It’s a difficult scenario to imagine: Alexandria is forced to grapple with complex decisions as a pandemic avian flu grips the city. Should those infected be quarantined? What could happen if a potential quarantine were legally challenged? How will city residents get services? When should schools be closed, and who should decide how long is too long to keep students out of their classrooms?
“I don’t know about you, but I don’t hear as much about avian flu as I used to,” said Dr. Charles Konigsberg, the city’s health director. “But this no reason for complacency.”
Konigsberg and a team of experts put their heads together recently to battle complacency on the issue of planning for a potential flu pandemic. Officially styled the “Mayor’s Pandemic Influenza Planning Working Group,” participants included everyone from representatives of the mortuary industry to the chief judge of Alexandria’s circuit court. They spent months studying what would happen if an influenza pandemic flu swept the globe, which happened three times during the 20th century. The result of their efforts is a wide-ranging document that considers everything from continuity of operations to fatality management. But the plan leaves many important questions unanswered.
“What if we don’t have enough respirators for everybody?” Konisgsberg asked while presenting the plan to City Council members earlier this month. “Nobody has come up with a good answer to that yet.”
OVER THE PAST SIX MONTHS, the working group has been meeting to try to answer some of these difficult questions. Participants included key city agencies, neighborhood associations, nonprofit organizations, hospital administrators and the medical examiner’s office. One of the major assumptions in the plan is that many patients will be able to be safely cared for at home, keeping the hospital open for those who require immediate care. To accomplish this, the plan calls for the institution of a series of “community care stations” throughout the city for assessment and triage.
“Individuals who think they have the flu can go to these stations for evaluation to determine whether hospitalization is needed,” the plan states. “These stations would keep the ‘worried well’ out of the hospital emergency department.”
The stations would provide residents with special health-care kits to help them battle the flu at home. According to the plan, the kits would include pain medication, a thermometer, hand sanitizer and masks for the sick. The plan also calls for a quarantine of those who are ill and those who have been exposed to an ill person — even if they are not yet ill themselves.
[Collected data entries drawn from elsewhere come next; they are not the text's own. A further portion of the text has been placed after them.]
Lemma submit_needs_name_image_link_witness :
  Page.handleProductSubmit Page.Saved (Page.Listed (JArr []))
    (Page.Page (ready []) false true (Form.NewProduct "Runner" "" "shop" "red" "") false)
  = (Page.Page (ready []) false true (Form.NewProduct "Runner" "" "shop" "red" "") false, None).
Proof.
  apply (proj2 (submit_needs_name_image_link Page.Saved (Page.Listed (JArr []))
                  (Page.Page (ready []) false true
                     (Form.NewProduct "Runner" "" "shop" "red" "") false))).
  reflexivity.
Defined.

(** X15. When the request is sent, the submitting flag is down at the end.
    A refused save keeps what was typed, leaves the form and the catalogue
    as they were and shows the save message; a save that went through blanks
    the form, hides it and reloads the catalogue. *)
Theorem submit_outcomes (stored : Page.saving) (answer : Page.listing) (pg : Page.page)
    (body : json) :
  Form.handleProductSubmit (Page.newProduct pg) = Some body →
  snd (Page.handleProductSubmit stored answer pg) = Some body
  ∧ Page.isSubmitting (fst (Page.handleProductSubmit stored answer pg)) = false
  ∧ (stored = Page.Refused →
     Page.newProduct (fst (Page.handleProductSubmit stored answer pg)) = Page.newProduct pg
     ∧ Page.showAddProductForm (fst (Page.handleProductSubmit stored answer pg))
       = Page.showAddProductForm pg
     ∧ allProducts (Page.analysis (fst (Page.handleProductSubmit stored answer pg)))
       = allProducts (Page.analysis pg)
     ∧ error (Page.analysis (fst (Page.handleProductSubmit stored answer pg)))
       = Page.msg_save)
  ∧ (stored = Page.Saved →
     Page.newProduct (fst (Page.handleProductSubmit stored answer pg)) = Page.blank
     ∧ Page.showAddProductForm (fst (Page.handleProductSubmit stored answer pg)) = false
     ∧ fst (Page.handleProductSubmit stored answer pg)
       = Page.fetchAllProducts answer
           (Page.Page
              (State (allProducts (Page.analysis pg)) (matchingProducts (Page.analysis pg))
                 (imagePreview (Page.analysis pg)) (detectedColors (Page.analysis pg))
                 (isAnalyzing (Page.analysis pg)) (analysisMessage (Page.analysis pg)) "")
              (Page.isFetching pg) false Page.blank false)).
Proof.
  intros Hb. unfold Page.handleProductSubmit. rewrite Hb. cbn zeta.
  destruct stored, answer; repeat split; try discriminate.
Qed.

Lemma submit_outcomes_witness :
  ∃ body,
    snd (Page.handleProductSubmit Page.Refused Page.Unreachable
           (Page.Page (ready [with_tags ["red"]]) false true
              (Form.NewProduct "Runner" "i.png" "shop" "red" "") false)) = Some body
    ∧ Page.newProduct
        (fst (Page.handleProductSubmit Page.Refused Page.Unreachable
                (Page.Page (ready [with_tags ["red"]]) false true
                   (Form.NewProduct "Runner" "i.png" "shop" "red" "") false)))
      = Form.NewProduct "Runner" "i.png" "shop" "red" "".
Proof.
  eexists.
  pose proof (submit_outcomes Page.Refused Page.Unreachable
                (Page.Page (ready [with_tags ["red"]]) false true
                   (Form.NewProduct "Runner" "i.png" "shop" "red" "") false)
                _ eq_refl) as (H1 & _ & H2 & _).
  split; [exact H1 | exact (proj1 (H2 eq_refl))].
Defined.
“Only the Commissioner of Public Health has the authority to issue such an order,” the plan admits. “But these procedures have rarely if ever been fully tested — especially under the new Virginia statues.”
TO TEST THE PLAN, the city participated in a statewide pandemic drill in October. The drill gave Circuit Court Chief Judge Donald Haddock an insight into the finer points that might be raised during a challenge to a city-ordered quarantine. And city officials worked through the motions of the plan, discovering which parts went smoothly and which parts ran into a snag.
“The attorneys were bringing up legal issues that we hadn’t anticipated,” said Konisgsberg. “And as we were going through the testimony, it actually began to feel real. This was the most interesting exercise of my career.”
After a pandemic has been announced, the role of the chief medical examiner would take the lead in dealing with death at any location under involuntary isolation. The city would expect families to make necessary arrangements for other pandemic-related deaths, although some city personnel would be dispatched to help determine a cause of death and assist with transportation of the corpse.
“We have to take an all-hazards approach,” said Konisgsberg. “And we need the whole community to take this seriously.”
THE EMERGENCY OPERATIONS part of the plan calls for the city’s Health Department to distribute vaccines and formulating containment strategies. Yet the city would have to deal with the likelihood of coping with significantly reduced staffing levels due to absenteeism associated with the flu. Much of the strategic planning has been left to the federal Centers for Disease Control and Prevention in Atlanta.
“If the vaccine is in short supply, which is likely during a pandemic, the CDC, in conjunction with advisory committees, will provide guidance for a rank order listing of priority groups for vaccination,” the plan states. “The amount received will depend on nationwide availability and is likely to start out being a percentage of what is ultimately needed — especially because two doses may be required.”
When Konisgsberg presented the plan to City Council, Councilwoman Del Pepper recalled that she almost had to drop out of college because she caught a particularly virulent form of the flu. Then she asked the health director how long a pandemic might last — a key consideration for city leaders who will have to answer questions about closed schools and undelivered services.
“We could expect it to last about 18 months,” Konisgsberg said.
The plan calls for six distinct phases, everything from pre-pandemic planning to alerting the public of an outbreak and coping with high rates of morbidity. It also accounts for a "second wave" of infections, in which the epidemic activity recurs within several months. Ultimately, many of the details concerning the difficulty of maintaining order and closing schools have yet to be made.
"Let's pray we'll never have to deal with this," said Mayor Bill Euille. "But we must be prepared for anything. That's what this exercise is all about."